Suvendu Adhikari -- Bengal Chief Minister Mamata Banerjee's bitter rival in Nandigram -- was let off with a light warning by the Election Commission today. The decision coincided with the Commission's 24-hour campaigning ban on the Chief Minister -- a day she spent in a unique, solo protest at the foot of a Gandhi statue in the heart of Kolkata.
The complaint against Mr Adhikari -- an aide of Mamata Banerjee who joined the BJP in December -- was regarding his "mini Pakistan" remark about his former boss.
"You are not giving votes to the Begum," he had told the crowd at a recent election rally in Nandigram, referring to the Trinamool chief whom he has repeatedly accused of appeasing the minorities.
"If you vote for the Begum, there will be a mini-Pakistan. A Dawood Ibrahim has come up in your locality. We will note down everything," read the transcript of his speech referred to by the Election Commission.

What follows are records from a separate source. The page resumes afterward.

Lemma add_channel_invalid_id_witness :
  add_channel scenario_platform 7 (text_message []) [py "-100abc"] scenario_world
  = (Ok tt, with_call (SendReply InvalidChannelId) scenario_world).
Proof.
  apply (add_channel_invalid_id scenario_platform 7 (text_message []) [py "-100abc"]
           scenario_world); (reflexivity || discriminate).
Defined.

Lemma registry_handlers_per_user_witness :
  user_channels (snd (add_channel scenario_platform 7 (text_message []) [py "@chan"]
                        scenario_world)) !! 8%Z
  = user_channels scenario_world !! 8%Z.
Proof.
  apply (registry_handlers_per_user scenario_platform 7 8 (text_message []) [py "@chan"]
           scenario_world).
  discriminate.
Defined.

(** ** More on the wizard *)

Section WizardMore.

Variable P : Platform.

(** Computations that leave the drafts of every user but [user_id] alone. *)
Definition drafts_elsewhere {A} (user_id : Z) (m : M A) : Prop :=
  forall w other, other <> user_id ->
    posts_data (snd (m w)) !! other = posts_data w !! other.

Lemma drafts_elsewhere_ret {A} (u : Z) (a : A) : drafts_elsewhere u (ret a).
Proof. done. Qed.

Lemma drafts_elsewhere_raise {A} (u : Z) (e : Exn) : drafts_elsewhere u (@raise A e).
Proof. done. Qed.

Lemma drafts_elsewhere_get (u : Z) : drafts_elsewhere u get.
Proof. done. Qed.

Lemma drafts_elsewhere_bind {A B} (u : Z) (m : M A) (k : A -> M B) :
  drafts_elsewhere u m -> (forall a, drafts_elsewhere u (k a)) ->
  drafts_elsewhere u (bind m k).
Proof.
  intros Hm Hk w other Ho. unfold bind. specialize (Hm w other Ho).
  destruct (m w) as [[a|e] w']; cbn [snd] in *; [by rewrite Hk|done].
Qed.

Lemma drafts_elsewhere_catch {A} (u : Z) (m : M A) (h : Exn -> M A) :
  drafts_elsewhere u m -> (forall e, drafts_elsewhere u (h e)) ->
  drafts_elsewhere u (catch m h).
Proof.
  intros Hm Hh w other Ho. unfold catch. specialize (Hm w other Ho).
  destruct (m w) as [[a|e] w']; cbn [snd] in *; [done|by rewrite Hh].
Qed.

Lemma drafts_elsewhere_reply (u : Z) (r : Reply) : drafts_elsewhere u (reply P r).
Proof. intros w other _. by rewrite reply_run. Qed.

Lemma drafts_elsewhere_insert (u : Z) (d : Draft) :
  drafts_elsewhere u (modify (with_posts_data <[u := d]>)).
Proof. intros w other Ho. cbn. by rewrite lookup_insert_ne. Qed.

Lemma drafts_elsewhere_delete (u : Z) :
  drafts_elsewhere u (modify (with_posts_data (delete u))).
Proof. intros w other Ho. cbn. by rewrite lookup_delete_ne. Qed.

Lemma drafts_elsewhere_job (u : Z) (j : Job) : drafts_elsewhere u (modify (with_job j)).
Proof. done. Qed.

Lemma drafts_elsewhere_update (u : Z) (f : Draft -> Draft) :
  drafts_elsewhere u (update_draft u f).
Proof.
  unfold update_draft, draft_of. apply drafts_elsewhere_bind.
  - apply drafts_elsewhere_bind; [apply drafts_elsewhere_get|].
    intros w0. destruct (posts_data w0 !! u); [apply drafts_elsewhere_ret|apply drafts_elsewhere_raise].
  - intros d. apply drafts_elsewhere_insert.
Qed.

Lemma drafts_elsewhere_keeps {A} (u : Z) (m : M A) :
  keeps_drafts m -> drafts_elsewhere u m.
Proof. intros Hm w other _. by rewrite Hm. Qed.

Ltac elsewhere :=
  repeat first
    [ apply drafts_elsewhere_ret | apply drafts_elsewhere_raise
    | apply drafts_elsewhere_get | apply drafts_elsewhere_reply
    | apply drafts_elsewhere_insert | apply drafts_elsewhere_delete
    | apply drafts_elsewhere_job | apply drafts_elsewhere_update
    | apply drafts_elsewhere_catch | apply drafts_elsewhere_bind
    | case_match
    | match goal with |- forall _, _ => intros ? end ].

(** The wizard handlers of one user never touch the draft of another user,
    whatever the input and whatever the platform answers. *)
Theorem wizard_handlers_per_user (user_id : Z) (msg : Message) (data : pystr) :
  drafts_elsewhere user_id (new_post P user_id)
  /\ drafts_elsewhere user_id (receive_thumbnail P user_id msg)
  /\ drafts_elsewhere user_id (receive_video_link P user_id msg)
  /\ drafts_elsewhere user_id (receive_title P user_id msg)
  /\ drafts_elsewhere user_id (handle_post_action P user_id data)
  /\ drafts_elsewhere user_id (receive_schedule_time P user_id msg)
  /\ drafts_elsewhere user_id (cancel P user_id).
Proof.
  repeat split.
  - unfold new_post. elsewhere.
  - unfold receive_thumbnail. elsewhere.
  - unfold receive_video_link, stripped_text. elsewhere.
  - unfold receive_title, stripped_text, draft_of, item. elsewhere.
  - apply drafts_elsewhere_keeps. intros w. apply handle_post_action_keeps_drafts.
  - unfold receive_schedule_time, stripped_text, unpack_hour_minute. elsewhere.
  - unfold cancel. elsewhere.
Qed.

End WizardMore.

Section WizardFlow.

Variable P : Platform.

(** The thumbnail [receive_thumbnail] takes from a message: the largest size
    of a photo if there is a photo, else the video, else the animation. *)
Definition thumbnail_of (msg : Message) : option Thumbnail :=
  match last (m_photo msg), m_video msg, m_animation msg with
  | Some file_id, _, _ => Some {| th_type := photo; th_file_id := file_id |}
  | None, Some file_id, _ => Some {| th_type := video; th_file_id := file_id |}
  | None, None, Some file_id => Some {| th_type := animation; th_file_id := file_id |}
  | None, None, None => None
  end.

Lemma new_post_run (user_id : Z) (w : World) :
  (listed w user_id = [] ->
   deliver P NoChannelsConfigured = None ->
   new_post P user_id w = (Ok END, with_call (SendReply NoChannelsConfigured) w))
  /\ (listed w user_id <> [] ->
      deliver P AskThumbnail = None ->
      new_post P user_id w
      = (Ok THUMBNAIL,
         with_call (SendReply AskThumbnail)
           (with_posts_data <[user_id := empty_draft]> w))).
Proof.
  unfold new_post, listed, reply. unfold_monad. cbv beta iota zeta.
  destruct (user_channels w !! user_id) as [[|c l]|]; cbn [default from_option id];
    split; intros Hl Hd; try done; cbv beta iota zeta; by rewrite Hd.
Qed.

(** [/newpost]: without a channel the wizard does not start and the drafts are
    left alone; with one, the user's draft is replaced by an empty one and the
    wizard asks for the thumbnail. *)
Theorem new_post_entry (user_id : Z) (w : World) :
  (listed w user_id = [] ->
   deliver P NoChannelsConfigured = None ->
   new_post P user_id w = (Ok END, with_call (SendReply NoChannelsConfigured) w))
  /\ (listed w user_id <> [] ->
      deliver P AskThumbnail = None ->
      new_post P user_id w
      = (Ok THUMBNAIL,
         with_call (SendReply AskThumbnail)
           (with_posts_data <[user_id := empty_draft]> w))).
Proof. exact (new_post_run user_id w). Qed.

The Commission said Mr Adhikari had violated certain provisions of the Model Code. It advised him to "desist from using such statements while making public utterances during the period when Model Code of Conduct is in force".
On Monday, the Election Commission had banned Ms Banerjee from campaigning for 24 hours over her comments on Muslim Votes and allegedly urging voters to revolt against the central security forces.
The Commission had said her remarks were "highly insinuating and provocative", could affect law and order and the thereby, the election process.
Ms Banerjee, who decided to hold a protest against the ban, sat in her wheelchair today at the foot a Gandhi statue in Esplanade. Arriving there at 11.40 am, she spent hours alone at the spot, painting.
Her Trinamool Congress, which has a running feud with the Commission, had accused it partisanship.
"When you can't beat us. You ban us," senior party leader Derek O'Brien had tweeted, announcing later that Ms Banerjee would speak at 8.01 pm sharp after the ban ends.